• [Provided entries]:

***

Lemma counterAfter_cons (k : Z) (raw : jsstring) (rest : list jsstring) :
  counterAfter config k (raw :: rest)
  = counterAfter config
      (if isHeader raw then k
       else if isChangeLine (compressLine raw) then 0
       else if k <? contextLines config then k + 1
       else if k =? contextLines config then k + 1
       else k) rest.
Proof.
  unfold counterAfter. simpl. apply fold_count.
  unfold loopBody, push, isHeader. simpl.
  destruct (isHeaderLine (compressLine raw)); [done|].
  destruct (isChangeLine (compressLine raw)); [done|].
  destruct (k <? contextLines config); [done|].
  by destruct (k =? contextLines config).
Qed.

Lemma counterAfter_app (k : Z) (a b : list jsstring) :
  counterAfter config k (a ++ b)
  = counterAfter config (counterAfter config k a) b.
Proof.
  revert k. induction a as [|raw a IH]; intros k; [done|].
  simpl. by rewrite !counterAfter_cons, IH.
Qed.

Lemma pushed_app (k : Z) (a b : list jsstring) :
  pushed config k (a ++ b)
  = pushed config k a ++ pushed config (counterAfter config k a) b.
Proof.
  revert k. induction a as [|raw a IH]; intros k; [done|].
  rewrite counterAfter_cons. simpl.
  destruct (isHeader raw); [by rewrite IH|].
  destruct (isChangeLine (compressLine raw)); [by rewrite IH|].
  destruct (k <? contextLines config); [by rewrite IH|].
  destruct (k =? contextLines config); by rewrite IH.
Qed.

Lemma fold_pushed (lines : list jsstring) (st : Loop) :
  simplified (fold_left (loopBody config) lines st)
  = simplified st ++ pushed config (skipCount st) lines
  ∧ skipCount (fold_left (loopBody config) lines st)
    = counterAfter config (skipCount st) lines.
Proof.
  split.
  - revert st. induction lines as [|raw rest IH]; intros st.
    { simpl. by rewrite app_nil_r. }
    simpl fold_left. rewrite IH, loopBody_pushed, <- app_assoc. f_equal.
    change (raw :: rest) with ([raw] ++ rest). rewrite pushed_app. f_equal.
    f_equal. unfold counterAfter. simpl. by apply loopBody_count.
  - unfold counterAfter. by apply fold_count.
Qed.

***

• [Exercise prompt]: In the entries above, find the line holding "rewrite counterAfter_cons. simpl." and the line holding "simpl fold_left. rewrite"; print both of them and every line between, exactly, and nothing else.

• [Exercise answer]:
  rewrite counterAfter_cons. simpl.
  destruct (isHeader raw); [by rewrite IH|].
  destruct (isChangeLine (compressLine raw)); [by rewrite IH|].
  destruct (k <? contextLines config); [by rewrite IH|].
  destruct (k =? contextLines config); by rewrite IH.
Qed.

Lemma fold_pushed (lines : list jsstring) (st : Loop) :
  simplified (fold_left (loopBody config) lines st)
  = simplified st ++ pushed config (skipCount st) lines
  ∧ skipCount (fold_left (loopBody config) lines st)
    = counterAfter config (skipCount st) lines.
Proof.
  split.
  - revert st. induction lines as [|raw rest IH]; intros st.
    { simpl. by rewrite app_nil_r. }
    simpl fold_left. rewrite IH, loopBody_pushed, <- app_assoc. f_equal.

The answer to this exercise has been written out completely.